━━ Supplied data
(** The ranges of [NibbleRangeIterator] over sorted pairs are the runs of equal
    nibbles at the depth, in order: they have the nibble of their first pair, and
    together they cover the pairs. *)
Theorem nibble_ranges_partition {V} (kvs : list (HV * V)) (d : nat) p : length p = d -> (d < 64)%nat ->
  keys_sorted kvs -> Forall (fun kv => starts p (fst kv)) kvs ->
  exists ranges rns, nibble_ranges kvs (Z.of_nat d) = Ok ranges /\
    Forall2 (range_is d kvs) ranges rns /\ concat (map snd rns) = kvs /\ sorted_by fst rns /\
    forall i g, (i, g) ∈ rns -> g <> [] /\ g = filter (fun kv => nib (fst kv) d = i) kvs.
Proof.
  intros <- Hd Hs Hp. pose proof (keys_nib_sorted p kvs Hs Hp) as Hns.
  destruct (nibble_ranges_spec (length p) kvs Hd Hns) as (ranges & E & Hr).
  exists ranges, (runs (length p) kvs). split_and!; [done|done|apply runs_concat|by apply runs_sorted|].
  intros i g. by apply runs_elem.
Qed.

(** C39: [get_shard_persisted_versions] finds the versions of the shard roots of a tree
    with leaves, and panics on the root of an empty tree, which [put_top_levels_nodes]
    writes when the last leaf is deleted. *)
Theorem shard_versions reader s v lvs : reads reader s ->
  (forall cs c, s (mkNodeKey v (pack [])) = Some (Node_Internal (mkInternalNode cs c)) ->
     represents s [] lvs (Node_Internal (mkInternalNode cs c)) ->
     exists pvs, get_shard_persisted_versions reader (Some v) = Ok pvs /\ length pvs = 16%nat /\
       forall i pv, pvs !! i = Some pv ->
         match pv with
         | Some w => exists node, s (mkNodeKey w (pack [Z.of_nat i])) = Some node /\
             represents s [Z.of_nat i] (group 0 (Z.of_nat i) lvs) node
         | None => group 0 (Z.of_nat i) lvs = []
         end) /\
  (s (mkNodeKey v (pack [])) = Some Node_Null ->
     get_shard_persisted_versions reader (Some v) = Panic "Assume the db doesn't have exactly 1 state.").
Proof.
  intros Hrd. split.
  - intros cs c. by apply persisted_versions_found.
  - intros Hs. unfold get_shard_persisted_versions. rewrite new_empty_path_pack, obind_Ok.
    by rewrite (reads_node _ s _ _ _ Hrd Hs), obind_Ok.
Qed.
End TreeTheorems.

Section CodecTheorems.
Context {HV : Type} `{HashValueOps HV} `{HashValueBits HV} `{!HashValueLaws HV} `{CryptoHasher HV}
  `{ByteOrder} `{!ByteOrderLaws} {K : Type} `{LeafBcs HV K}.

(** C32: node keys are encoded without loss, decoding accepts only encodings of
    well-formed keys, and the byte order of encodings is the order of keys: by version,
    then by the length of the path, then by the path. *)
Theorem node_key_codec (a b : NodeKey) (val : list Z) : key_ok a -> key_ok b -> Forall byte_ok val ->
  NodeKey_decode (NodeKey_encode a) = Ok a /\
  (forall k, NodeKey_decode val = Ok k -> key_ok k /\ NodeKey_encode k = val) /\
  lex_compare (NodeKey_encode a) (NodeKey_encode b) = NodeKey_compare a b.
Proof.
  intros Ha Hb Hv. split_and!; [by apply NodeKey_decode_encode| |by apply NodeKey_encode_order].
  intros k. by apply NodeKey_encode_decode.
Qed.

(** C33: every node is encoded, the tag first, and decoded to itself: the children of an
    internal node survive the bitmaps and the variable-length integers. *)
Theorem node_codec_roundtrip `{!LeafBcsLaws} (n : Node HV K) :
  match n with Node_Internal i => node_ok i | _ => True end ->
  exists bs, Node_encode n = Ok bs /\ Node_decode bs = Ok n.
Proof. apply Node_roundtrip. Qed.
End CodecTheorems.
(* ===== verification/JellyfishStored.v ===== *)
(** * What is stored is well typed

    The nodes of a version that is kept have keys and fields in their ranges, so that the
    bytes they are stored as decode to them. *)
From stdpp Require Import base list numbers strings option gmap sorting.
From Stdlib Require Import ZArith Lia Bool Sorted.
From S2P Require Import Prelude Hash ToyHash SparseMerkleProof SparseSpec SparseFacts SparseTheorems NibblePath NibblePathFacts ByteCodec JellyfishNode JellyfishNodeFacts JellyfishHash JellyfishCodec JellyfishSpec JellyfishTree JellyfishRead JellyfishRuns JellyfishBatch JellyfishUpdate JellyfishInsert JellyfishCommit JellyfishHistory JellyfishTheorems.

Section Stored.
Context {HV : Type} `{HashValueOps HV} `{HashValueBits HV} `{!HashValueLaws HV} `{CryptoHasher HV}
  `{LeafHasher HV} `{HashValueKeys HV} `{!HashValueKeysLaws HV} `{Itertools} `{!ItertoolsLaws} {K : Type}
  `{ByteOrder} `{!ByteOrderLaws} `{LeafBcs HV K} `{!LeafBcsLaws}.
Implicit Types (td : tree_db (HV := HV) (K := K)) (s : @store HV K) (k : NodeKey) (v : Version) (c : Child HV).

(** The keys that are visited from a root: a child is under the key its parent gives it. *)
Inductive visited s (root : NodeKey) : NodeKey -> Prop :=
| visited_root : visited s root root
| visited_child k node i c k' : visited s root k -> s k = Some (Node_Internal node) ->
    (i, c) ∈ in_children node -> gen_child_node_key k (child_version c) i = Ok k' -> visited s root k'.

(** What is found there is a part of the tree. *)
Lemma visited_represents s v lvs k : tree_at s v lvs -> visited s (mkNodeKey v (pack [])) k ->
  exists p n, nk_nibble_path k = pack p /\ Forall nibble_ok p /\ (length p <= 64)%nat /\ s k = Some n /\
    (n = Node_Null \/ exists L, (length L <= length lvs)%nat /\ represents s p L n).
Proof.
  intros [_ (root & Hroot & Hrep)]. induction 1 as [|k node i c k' Hv (p & n & Ep & Hp & Hl & Hk & Hn) Hs Hin E].
  - exists [], root. split_and!; [done|constructor|cbn; lia|done|]. destruct Hrep as [[_ ->]|Hrep]; [by left|right]. by exists lvs.
  - rewrite Hs in Hk. injection Hk as <-. destruct Hn as [[=]|(L & HL & Hr)]. destruct k as [w path]. cbn [nk_nibble_path] in Ep. subst path.
    inversion Hr as [|? ? cs sub Hlen _ Hst Hsub Hrec _]; subst. cbn [in_children] in Hin. pose proof Hst as ((_ & Hf) & _).
    assert (Hi : nibble_ok i) by (rewrite Forall_forall in Hf; by apply (Hf (i, c))).
    rewrite gen_child_node_key_pack in E by done. injection E as <-. exists (p ++ [i]), (sub i).
    split_and!; [done|by apply Forall_app; rewrite Forall_singleton|rewrite length_app; cbn; lia|by apply (Hsub i c)|right].
    exists (group (length p) i L). split; [|by eapply Hrec]. unfold group. etransitivity; [apply length_filter|done].
Qed.

(** An internal node of the tree has its fields in their ranges. *)
Lemma represents_ok s p L n : represents s p L n -> Z.of_nat (length L) < U64 ->
  (forall k n', s k = Some n' -> u64_ok (nk_version k)) -> match n with Node_Internal i => node_ok i | _ => True end.
Proof.
  intros Hr HL Hver. destruct n as [[cs m]| |]; [|done..]. destruct (represents_internal _ _ _ _ _ Hr) as (Hp & Hst & -> & Hne).
  assert (Hlen : forall i, (length (group (length p) i L) <= length L)%nat) by (intros i; apply length_filter).
  assert (Hch : forall i c, (i, c) ∈ cs -> child_ok c /\ Child_leaf_count c = Ok (Z.of_nat (length (group (length p) i L)))).
  { intros i c Hin. destruct (represents_child _ _ _ _ _ _ _ Hr Hin) as (sub & Hs & Hsub & Ht & _).
    pose proof (Hver _ _ Hs) as Hu. pose proof (represents_type _ _ _ _ Hsub) as Hty. pose proof (Hlen i).
    unfold child_ok, Child_leaf_count. rewrite Ht. destruct (Node_node_type sub); [by rewrite Hty|done|destruct Hty as [-> _]].
    split; [split; [done|unfold u64_ok; lia]|done]. }
  split_and!; cbn [in_children in_leaf_count].
  - by destruct Hst.
  - intros ->. destruct L as [|x L]; [destruct Hne as [Hl|[_ Hl]]; [cbn in Hl; lia|done]|].
    destruct Hst as (_ & Hcov & _). destruct (proj2 (Hcov (nib (account_key x) (length p)) (nib_ok _ _ Hp))) as [c Hc]; [|by apply not_elem_of_nil in Hc].
    unfold group. by rewrite filter_cons_True.
  - apply Forall_forall. intros [i c] Hin. by apply (Hch i c).
  - apply (sum_leaf_counts_spec (length p)); [done..|]. intros i c Hin. by apply Hch.
Qed.

(** The numbers of leaves fit their counters. *)
Lemma reachable_bound td v lvs : db_reachable td -> (v, lvs) ∈ td_versions td -> Z.of_nat (length lvs) < U64.
Proof.
  induction 1 as [|td td' Hr IH Hstep]; [by intros ?%not_elem_of_nil|].
  destruct Hstep as [td reader kvs version pvs caches root b Hb _ _ _ _ _|td st rest _]; [|done].
  cbn [put_db td_versions]. intros [Hin|Hin]%elem_of_app; [by apply IH|]. apply list_elem_of_singleton in Hin. injection Hin as -> ->.
  pose proof (apply_length version (latest td) (btree_of kvs)). pose proof (btree_of_length kvs). unfold update_all. lia.
Qed.

(** C26: The nodes of a version that is kept are well typed: over any interleaving of puts
    and deletions, every key that is visited from the root of the version has a node; the
    key has a path in its packed form and a version in its range, and both the key and
    the node are what the bytes they are stored as decode to. *)
Theorem stored_nodes_typed td v lvs k : db_reachable td -> next_version td <= U64 ->
  (v, lvs) ∈ td_versions td -> kept td v -> visited (td_nodes td) (mkNodeKey v (pack [])) k ->
  exists n bs, td_nodes td k = Some n /\ key_ok k /\ NodeKey_decode (NodeKey_encode k) = Ok k /\
    match n with Node_Internal i => node_ok i | _ => True end /\ Node_encode n = Ok bs /\ Node_decode bs = Ok n.
Proof.
  intros Hr Hu Hv Hk Hvis. pose proof (reachable_inv _ Hr) as Hi.
  assert (Hver : forall k n, td_nodes td k = Some n -> u64_ok (nk_version k)).
  { intros k' n' Hn'. apply (inv_versions _ Hi) in Hn'. unfold u64_ok. lia. }
  destruct (visited_represents _ _ _ _ (reachable_tree _ _ _ Hr Hv Hk) Hvis) as (p & n & Ep & Hp & Hl & Hn & Hrep).
  assert (Hko : key_ok k) by (split; [by eapply Hver|rewrite Ep; by apply pack_path_ok]).
  assert (Hno : match n with Node_Internal i => node_ok i | _ => True end).
  { destruct Hrep as [->|(L & HL & Hrep)]; [done|]. eapply represents_ok; [done| |done].
    pose proof (reachable_bound _ _ _ Hr Hv). lia. }
  destruct (Node_roundtrip n Hno) as (bs & E & D). exists n, bs. by split_and!; [|exact Hko|apply NodeKey_decode_encode| | |].
Qed.
End Stored.

(** ** Witness *)
Section StoredWitness.
#[local] Existing Instances ref_byteorder ref_byteorder_laws toy_bcs toy_bcs_laws.

(** The root of a version with three leaves. *)
Lemma stored_nodes_typed_witness :
  exists (td : @tree_db bytes32 Z) n bs, td_versions td = [(0, toy_lvs)] /\ td_nodes td (mkNodeKey 0 (pack [])) = Some n /\
    Node_encode n = Ok bs /\ Node_decode bs = Ok n.
Proof.
  destruct (put_test_step toy_empty (reader_of (fun _ => None)) toy_updates (reachable_inv _ reach_empty)) as (b & E & Hs).
  - by vm_compute.
  - apply sees_of.
  - destruct (stored_nodes_typed (put_db toy_empty 0 toy_updates b) 0 toy_lvs (mkNodeKey 0 (pack []))) as (n & bs & Hn & _ & _ & _ & He & Hd).
    + by eapply reach_step; [apply reach_empty|].
    + destruct (last_version_put toy_empty 0 toy_updates b) as (_ & _ & ->). unfold U64. lia.
    + left.
    + constructor.
    + constructor.
    + exists (put_db toy_empty 0 toy_updates b), n, bs. exact (conj eq_refl (conj Hn (conj He Hd))).
Defined.
End StoredWitness.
━━━━
*Work required*: What lines in the entries above include the string "encoded"? Return each one.

*Task answer*:
(** C32: node keys are encoded without loss, decoding accepts only encodings of
(** C33: every node is encoded, the tag first, and decoded to itself: the children of an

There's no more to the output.